▶ **Problem details**:
From the entries, return every line where the string "NULL" shows up.

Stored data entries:
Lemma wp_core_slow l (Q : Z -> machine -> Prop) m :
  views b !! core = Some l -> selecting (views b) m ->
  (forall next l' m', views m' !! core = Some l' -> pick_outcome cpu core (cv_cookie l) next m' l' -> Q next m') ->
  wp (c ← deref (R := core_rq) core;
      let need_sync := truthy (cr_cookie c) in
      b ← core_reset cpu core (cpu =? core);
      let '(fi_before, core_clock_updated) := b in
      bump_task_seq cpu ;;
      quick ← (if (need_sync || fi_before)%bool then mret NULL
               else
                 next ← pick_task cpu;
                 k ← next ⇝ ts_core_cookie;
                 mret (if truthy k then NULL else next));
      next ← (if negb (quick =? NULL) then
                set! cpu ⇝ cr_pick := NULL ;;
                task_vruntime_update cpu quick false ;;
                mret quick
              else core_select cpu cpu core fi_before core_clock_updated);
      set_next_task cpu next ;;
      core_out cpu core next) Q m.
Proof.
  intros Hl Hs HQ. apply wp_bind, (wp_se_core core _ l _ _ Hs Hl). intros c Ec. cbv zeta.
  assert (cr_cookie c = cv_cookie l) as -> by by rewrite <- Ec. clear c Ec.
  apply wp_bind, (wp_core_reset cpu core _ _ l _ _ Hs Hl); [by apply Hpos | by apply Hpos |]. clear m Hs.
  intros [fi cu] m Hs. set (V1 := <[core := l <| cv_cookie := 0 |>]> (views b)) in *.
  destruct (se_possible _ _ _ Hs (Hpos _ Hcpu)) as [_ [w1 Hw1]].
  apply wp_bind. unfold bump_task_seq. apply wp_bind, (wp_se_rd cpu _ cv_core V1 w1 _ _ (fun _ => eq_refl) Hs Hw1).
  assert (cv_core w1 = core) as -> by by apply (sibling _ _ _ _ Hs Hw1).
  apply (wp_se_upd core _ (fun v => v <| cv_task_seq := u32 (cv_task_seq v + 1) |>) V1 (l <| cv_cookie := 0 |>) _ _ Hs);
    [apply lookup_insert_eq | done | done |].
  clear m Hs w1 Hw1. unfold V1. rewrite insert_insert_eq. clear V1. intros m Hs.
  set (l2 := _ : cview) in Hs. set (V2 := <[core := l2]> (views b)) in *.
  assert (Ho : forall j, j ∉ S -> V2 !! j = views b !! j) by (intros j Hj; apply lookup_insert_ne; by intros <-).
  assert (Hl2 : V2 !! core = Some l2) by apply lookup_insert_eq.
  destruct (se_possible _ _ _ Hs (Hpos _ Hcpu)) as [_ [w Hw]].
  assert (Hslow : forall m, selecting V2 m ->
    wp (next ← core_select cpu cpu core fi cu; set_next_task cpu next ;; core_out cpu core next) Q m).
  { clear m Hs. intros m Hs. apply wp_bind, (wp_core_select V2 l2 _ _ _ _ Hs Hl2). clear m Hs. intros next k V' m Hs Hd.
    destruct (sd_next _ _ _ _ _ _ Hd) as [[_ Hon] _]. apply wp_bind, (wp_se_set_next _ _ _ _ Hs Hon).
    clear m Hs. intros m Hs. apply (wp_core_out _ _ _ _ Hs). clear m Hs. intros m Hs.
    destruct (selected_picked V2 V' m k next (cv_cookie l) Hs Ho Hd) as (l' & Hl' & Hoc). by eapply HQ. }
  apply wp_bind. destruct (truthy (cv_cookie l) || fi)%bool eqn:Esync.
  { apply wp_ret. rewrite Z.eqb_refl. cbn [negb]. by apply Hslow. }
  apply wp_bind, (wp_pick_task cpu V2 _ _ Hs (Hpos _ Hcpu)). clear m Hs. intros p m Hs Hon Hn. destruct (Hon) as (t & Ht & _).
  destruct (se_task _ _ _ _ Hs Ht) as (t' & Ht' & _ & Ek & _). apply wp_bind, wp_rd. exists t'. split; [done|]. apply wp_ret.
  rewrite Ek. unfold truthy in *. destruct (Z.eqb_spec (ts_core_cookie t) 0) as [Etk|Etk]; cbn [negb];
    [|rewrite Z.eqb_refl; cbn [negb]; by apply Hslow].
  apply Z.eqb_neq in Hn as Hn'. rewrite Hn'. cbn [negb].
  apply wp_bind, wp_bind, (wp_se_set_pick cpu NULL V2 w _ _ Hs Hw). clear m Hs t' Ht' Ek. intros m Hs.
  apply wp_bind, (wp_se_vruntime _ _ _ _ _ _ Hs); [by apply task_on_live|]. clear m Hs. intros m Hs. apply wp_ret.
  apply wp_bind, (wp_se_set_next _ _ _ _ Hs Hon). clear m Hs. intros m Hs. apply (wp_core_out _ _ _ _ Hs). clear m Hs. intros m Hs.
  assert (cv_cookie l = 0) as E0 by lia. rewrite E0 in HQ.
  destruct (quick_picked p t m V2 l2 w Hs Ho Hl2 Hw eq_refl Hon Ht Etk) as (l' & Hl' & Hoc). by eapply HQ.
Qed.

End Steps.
* * *
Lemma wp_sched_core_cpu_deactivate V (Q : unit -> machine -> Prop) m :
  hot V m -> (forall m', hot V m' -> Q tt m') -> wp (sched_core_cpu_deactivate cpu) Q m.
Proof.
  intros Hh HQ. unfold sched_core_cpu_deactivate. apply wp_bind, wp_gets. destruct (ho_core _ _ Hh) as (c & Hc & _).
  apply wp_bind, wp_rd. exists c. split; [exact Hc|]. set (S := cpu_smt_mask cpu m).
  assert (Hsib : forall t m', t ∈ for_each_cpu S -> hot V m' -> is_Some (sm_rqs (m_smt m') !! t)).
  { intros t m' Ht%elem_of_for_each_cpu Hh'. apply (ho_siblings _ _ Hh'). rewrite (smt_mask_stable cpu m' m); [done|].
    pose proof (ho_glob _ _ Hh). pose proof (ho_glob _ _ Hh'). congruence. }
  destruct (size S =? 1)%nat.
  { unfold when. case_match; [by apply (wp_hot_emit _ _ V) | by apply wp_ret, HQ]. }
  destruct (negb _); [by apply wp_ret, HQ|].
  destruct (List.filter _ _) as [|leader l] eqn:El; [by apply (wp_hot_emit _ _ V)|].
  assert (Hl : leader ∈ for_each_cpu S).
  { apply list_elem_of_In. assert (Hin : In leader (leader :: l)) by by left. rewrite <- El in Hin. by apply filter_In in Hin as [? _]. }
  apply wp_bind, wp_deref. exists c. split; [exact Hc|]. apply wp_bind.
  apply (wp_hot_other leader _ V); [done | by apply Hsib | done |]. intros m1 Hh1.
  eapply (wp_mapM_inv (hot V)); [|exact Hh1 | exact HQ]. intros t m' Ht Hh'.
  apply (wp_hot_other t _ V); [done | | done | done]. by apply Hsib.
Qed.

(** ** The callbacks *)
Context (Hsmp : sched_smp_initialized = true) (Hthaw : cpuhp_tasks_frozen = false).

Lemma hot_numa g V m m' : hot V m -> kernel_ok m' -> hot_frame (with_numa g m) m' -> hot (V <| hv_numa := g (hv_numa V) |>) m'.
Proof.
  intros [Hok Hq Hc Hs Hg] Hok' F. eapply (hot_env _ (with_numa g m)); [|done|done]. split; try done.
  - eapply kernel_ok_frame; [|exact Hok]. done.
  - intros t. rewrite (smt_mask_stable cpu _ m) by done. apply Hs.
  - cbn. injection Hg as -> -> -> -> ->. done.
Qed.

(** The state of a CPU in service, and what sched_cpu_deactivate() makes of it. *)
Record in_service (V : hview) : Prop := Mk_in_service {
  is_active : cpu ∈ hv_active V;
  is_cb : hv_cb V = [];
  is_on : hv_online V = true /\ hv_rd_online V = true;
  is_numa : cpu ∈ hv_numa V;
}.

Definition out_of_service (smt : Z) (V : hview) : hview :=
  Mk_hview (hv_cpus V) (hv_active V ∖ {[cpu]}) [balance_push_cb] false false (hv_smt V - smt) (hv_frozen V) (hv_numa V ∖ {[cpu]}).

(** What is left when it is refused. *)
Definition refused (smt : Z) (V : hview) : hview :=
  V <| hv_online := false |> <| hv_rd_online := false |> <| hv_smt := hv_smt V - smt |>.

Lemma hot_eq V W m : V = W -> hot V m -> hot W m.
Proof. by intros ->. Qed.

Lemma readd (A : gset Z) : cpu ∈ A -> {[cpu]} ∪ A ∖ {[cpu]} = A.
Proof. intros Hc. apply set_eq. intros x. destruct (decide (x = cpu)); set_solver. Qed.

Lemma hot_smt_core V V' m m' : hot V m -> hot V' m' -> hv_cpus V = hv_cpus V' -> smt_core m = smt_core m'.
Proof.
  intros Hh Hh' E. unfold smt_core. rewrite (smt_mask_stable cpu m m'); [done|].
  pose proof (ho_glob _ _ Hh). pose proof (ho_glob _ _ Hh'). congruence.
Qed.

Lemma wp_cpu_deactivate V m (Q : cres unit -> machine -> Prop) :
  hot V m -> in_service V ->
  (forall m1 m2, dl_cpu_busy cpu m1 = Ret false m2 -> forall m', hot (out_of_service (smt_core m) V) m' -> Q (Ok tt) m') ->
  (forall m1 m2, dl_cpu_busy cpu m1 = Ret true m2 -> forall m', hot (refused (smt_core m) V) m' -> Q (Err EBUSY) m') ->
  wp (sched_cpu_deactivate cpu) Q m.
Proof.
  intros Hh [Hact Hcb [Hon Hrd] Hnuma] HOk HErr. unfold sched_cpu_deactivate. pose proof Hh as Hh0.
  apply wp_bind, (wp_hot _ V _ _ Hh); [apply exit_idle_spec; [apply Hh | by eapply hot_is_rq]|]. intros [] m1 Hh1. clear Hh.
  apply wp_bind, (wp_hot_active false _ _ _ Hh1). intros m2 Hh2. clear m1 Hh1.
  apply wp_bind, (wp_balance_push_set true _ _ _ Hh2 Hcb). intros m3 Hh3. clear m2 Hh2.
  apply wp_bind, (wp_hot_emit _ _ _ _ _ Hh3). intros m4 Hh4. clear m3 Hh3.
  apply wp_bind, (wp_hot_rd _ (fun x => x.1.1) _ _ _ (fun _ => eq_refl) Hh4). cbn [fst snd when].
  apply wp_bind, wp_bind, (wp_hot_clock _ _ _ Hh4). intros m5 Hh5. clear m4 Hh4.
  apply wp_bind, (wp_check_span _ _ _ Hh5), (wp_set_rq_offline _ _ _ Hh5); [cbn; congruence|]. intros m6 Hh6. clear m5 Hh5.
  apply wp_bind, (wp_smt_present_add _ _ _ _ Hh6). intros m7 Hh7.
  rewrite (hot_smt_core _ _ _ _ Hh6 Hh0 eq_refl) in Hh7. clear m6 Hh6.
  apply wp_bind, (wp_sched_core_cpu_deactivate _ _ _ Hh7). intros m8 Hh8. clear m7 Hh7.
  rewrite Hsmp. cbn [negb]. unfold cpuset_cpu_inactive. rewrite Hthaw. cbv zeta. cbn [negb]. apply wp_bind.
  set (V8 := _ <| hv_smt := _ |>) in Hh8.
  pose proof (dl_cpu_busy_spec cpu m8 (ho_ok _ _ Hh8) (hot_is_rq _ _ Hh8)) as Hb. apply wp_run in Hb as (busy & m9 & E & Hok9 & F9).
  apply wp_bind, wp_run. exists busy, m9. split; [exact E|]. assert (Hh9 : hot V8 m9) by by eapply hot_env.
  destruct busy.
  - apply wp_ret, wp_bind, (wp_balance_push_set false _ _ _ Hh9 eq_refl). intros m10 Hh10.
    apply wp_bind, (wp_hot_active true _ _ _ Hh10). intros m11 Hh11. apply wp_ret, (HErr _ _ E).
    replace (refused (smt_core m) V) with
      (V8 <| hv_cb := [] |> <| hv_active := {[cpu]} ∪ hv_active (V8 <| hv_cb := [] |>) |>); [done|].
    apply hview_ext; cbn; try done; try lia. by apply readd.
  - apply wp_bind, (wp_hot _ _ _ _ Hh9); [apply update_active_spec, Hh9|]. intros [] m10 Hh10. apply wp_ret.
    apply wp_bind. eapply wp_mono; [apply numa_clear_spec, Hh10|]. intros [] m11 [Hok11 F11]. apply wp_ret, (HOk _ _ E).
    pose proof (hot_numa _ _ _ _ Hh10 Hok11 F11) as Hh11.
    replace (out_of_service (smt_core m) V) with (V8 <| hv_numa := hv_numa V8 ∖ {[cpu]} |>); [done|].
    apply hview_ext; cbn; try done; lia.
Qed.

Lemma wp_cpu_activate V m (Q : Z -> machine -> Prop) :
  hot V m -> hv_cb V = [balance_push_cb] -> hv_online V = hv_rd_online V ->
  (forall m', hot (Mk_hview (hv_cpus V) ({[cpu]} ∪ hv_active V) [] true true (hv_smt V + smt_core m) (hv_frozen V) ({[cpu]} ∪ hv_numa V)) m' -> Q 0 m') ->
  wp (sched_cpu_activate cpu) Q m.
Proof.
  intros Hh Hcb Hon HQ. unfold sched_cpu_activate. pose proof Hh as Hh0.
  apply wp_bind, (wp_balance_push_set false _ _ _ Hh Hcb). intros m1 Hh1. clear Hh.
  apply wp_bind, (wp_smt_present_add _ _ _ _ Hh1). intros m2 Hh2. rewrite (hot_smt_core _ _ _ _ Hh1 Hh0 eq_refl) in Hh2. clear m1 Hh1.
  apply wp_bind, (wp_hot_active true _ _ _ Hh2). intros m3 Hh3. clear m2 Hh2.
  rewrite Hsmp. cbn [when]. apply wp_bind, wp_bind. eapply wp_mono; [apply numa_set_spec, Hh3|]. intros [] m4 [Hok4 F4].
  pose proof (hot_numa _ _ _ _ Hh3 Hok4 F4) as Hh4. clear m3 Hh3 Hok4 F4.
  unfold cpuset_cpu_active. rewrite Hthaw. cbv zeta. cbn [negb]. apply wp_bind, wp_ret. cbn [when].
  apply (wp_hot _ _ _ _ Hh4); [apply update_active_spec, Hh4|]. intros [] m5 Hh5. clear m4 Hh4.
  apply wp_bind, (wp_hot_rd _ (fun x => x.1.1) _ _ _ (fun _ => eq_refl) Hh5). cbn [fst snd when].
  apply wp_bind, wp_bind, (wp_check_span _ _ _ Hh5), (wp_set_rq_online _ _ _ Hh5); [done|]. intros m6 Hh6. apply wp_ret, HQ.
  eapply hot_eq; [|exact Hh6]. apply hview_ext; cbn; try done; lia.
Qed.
--
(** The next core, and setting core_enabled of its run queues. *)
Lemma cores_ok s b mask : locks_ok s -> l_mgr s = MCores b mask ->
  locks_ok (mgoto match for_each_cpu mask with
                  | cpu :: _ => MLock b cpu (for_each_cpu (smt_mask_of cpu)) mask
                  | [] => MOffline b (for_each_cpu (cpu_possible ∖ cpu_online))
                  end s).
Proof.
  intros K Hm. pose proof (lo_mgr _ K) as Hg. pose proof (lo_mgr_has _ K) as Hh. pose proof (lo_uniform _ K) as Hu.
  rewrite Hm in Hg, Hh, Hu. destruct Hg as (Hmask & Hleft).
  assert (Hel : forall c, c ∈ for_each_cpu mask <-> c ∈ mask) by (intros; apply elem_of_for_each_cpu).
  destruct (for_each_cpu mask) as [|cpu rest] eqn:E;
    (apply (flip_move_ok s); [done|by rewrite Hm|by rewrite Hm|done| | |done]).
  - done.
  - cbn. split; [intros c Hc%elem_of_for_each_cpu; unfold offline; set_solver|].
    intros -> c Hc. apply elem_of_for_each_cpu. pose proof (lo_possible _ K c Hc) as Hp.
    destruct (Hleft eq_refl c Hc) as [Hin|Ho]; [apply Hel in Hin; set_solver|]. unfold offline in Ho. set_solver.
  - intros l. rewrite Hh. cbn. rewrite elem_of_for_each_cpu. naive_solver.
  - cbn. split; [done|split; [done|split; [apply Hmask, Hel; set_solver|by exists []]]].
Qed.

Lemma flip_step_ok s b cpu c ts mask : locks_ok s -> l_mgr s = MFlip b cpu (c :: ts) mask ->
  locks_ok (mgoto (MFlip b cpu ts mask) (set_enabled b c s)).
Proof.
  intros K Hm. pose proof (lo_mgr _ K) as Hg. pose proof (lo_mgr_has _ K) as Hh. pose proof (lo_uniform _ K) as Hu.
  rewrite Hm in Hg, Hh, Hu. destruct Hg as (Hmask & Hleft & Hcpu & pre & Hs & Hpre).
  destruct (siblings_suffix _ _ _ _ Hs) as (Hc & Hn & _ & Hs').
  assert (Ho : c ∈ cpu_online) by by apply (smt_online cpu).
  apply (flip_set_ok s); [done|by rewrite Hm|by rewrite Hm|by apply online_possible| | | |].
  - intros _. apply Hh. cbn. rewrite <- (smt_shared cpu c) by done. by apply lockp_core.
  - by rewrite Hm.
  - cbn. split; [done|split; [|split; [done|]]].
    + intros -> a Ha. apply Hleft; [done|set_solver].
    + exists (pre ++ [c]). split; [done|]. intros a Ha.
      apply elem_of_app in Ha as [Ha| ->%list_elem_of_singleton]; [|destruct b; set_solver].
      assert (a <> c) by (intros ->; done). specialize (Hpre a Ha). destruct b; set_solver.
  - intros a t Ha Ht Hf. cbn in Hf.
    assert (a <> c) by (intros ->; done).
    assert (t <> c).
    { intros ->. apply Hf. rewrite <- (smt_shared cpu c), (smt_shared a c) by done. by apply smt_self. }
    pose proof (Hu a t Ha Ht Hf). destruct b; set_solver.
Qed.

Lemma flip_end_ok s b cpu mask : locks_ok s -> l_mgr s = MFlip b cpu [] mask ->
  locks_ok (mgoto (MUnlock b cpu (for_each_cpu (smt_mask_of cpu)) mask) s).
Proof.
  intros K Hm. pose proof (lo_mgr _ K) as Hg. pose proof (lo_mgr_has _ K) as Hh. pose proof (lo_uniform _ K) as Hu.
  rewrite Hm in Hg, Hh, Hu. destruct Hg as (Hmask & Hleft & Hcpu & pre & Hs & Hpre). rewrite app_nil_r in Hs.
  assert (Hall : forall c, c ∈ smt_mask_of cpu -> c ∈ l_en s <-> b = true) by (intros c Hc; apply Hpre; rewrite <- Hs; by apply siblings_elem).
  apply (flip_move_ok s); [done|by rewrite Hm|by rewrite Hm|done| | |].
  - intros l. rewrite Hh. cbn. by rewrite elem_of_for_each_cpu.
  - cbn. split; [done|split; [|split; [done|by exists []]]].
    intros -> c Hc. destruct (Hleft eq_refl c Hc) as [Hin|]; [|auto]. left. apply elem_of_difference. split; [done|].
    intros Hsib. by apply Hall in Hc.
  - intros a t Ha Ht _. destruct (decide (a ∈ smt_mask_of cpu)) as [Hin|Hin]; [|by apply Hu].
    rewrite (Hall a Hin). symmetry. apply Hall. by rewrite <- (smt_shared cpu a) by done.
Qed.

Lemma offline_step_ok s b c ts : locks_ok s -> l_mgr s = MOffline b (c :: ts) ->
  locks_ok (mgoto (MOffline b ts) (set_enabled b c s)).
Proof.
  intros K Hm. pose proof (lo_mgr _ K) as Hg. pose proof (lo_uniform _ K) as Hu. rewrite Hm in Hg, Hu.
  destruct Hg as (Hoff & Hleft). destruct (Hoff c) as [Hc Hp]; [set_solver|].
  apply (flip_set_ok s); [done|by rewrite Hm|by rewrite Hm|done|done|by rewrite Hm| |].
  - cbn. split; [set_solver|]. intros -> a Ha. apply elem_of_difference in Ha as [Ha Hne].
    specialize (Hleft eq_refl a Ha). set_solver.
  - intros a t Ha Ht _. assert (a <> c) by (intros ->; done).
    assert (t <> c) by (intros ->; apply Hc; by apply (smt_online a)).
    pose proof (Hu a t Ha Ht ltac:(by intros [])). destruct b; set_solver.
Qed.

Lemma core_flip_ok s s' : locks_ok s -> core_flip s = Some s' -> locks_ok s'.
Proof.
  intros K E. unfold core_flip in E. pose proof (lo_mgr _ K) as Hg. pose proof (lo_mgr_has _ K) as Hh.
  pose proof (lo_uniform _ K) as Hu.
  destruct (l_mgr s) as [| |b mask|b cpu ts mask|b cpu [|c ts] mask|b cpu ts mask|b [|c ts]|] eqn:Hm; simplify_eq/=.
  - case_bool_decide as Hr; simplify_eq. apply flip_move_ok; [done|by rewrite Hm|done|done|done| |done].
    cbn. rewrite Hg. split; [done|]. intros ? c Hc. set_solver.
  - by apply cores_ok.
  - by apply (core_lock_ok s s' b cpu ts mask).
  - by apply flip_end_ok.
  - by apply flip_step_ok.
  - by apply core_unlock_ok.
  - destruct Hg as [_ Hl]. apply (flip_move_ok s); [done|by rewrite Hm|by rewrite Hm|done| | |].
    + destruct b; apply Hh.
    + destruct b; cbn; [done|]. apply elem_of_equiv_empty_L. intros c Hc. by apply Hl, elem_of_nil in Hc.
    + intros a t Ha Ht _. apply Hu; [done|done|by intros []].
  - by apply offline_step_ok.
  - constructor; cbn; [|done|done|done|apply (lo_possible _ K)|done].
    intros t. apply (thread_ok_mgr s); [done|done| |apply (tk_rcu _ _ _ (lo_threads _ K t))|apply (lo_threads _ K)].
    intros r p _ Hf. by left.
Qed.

▶ **Task answer**:
      quick ← (if (need_sync || fi_before)%bool then mret NULL
                 mret (if truthy k then NULL else next));
      next ← (if negb (quick =? NULL) then
                set! cpu ⇝ cr_pick := NULL ;;
  apply wp_bind, wp_bind, (wp_se_set_pick cpu NULL V2 w _ _ Hs Hw). clear m Hs t' Ht' Ek. intros m Hs.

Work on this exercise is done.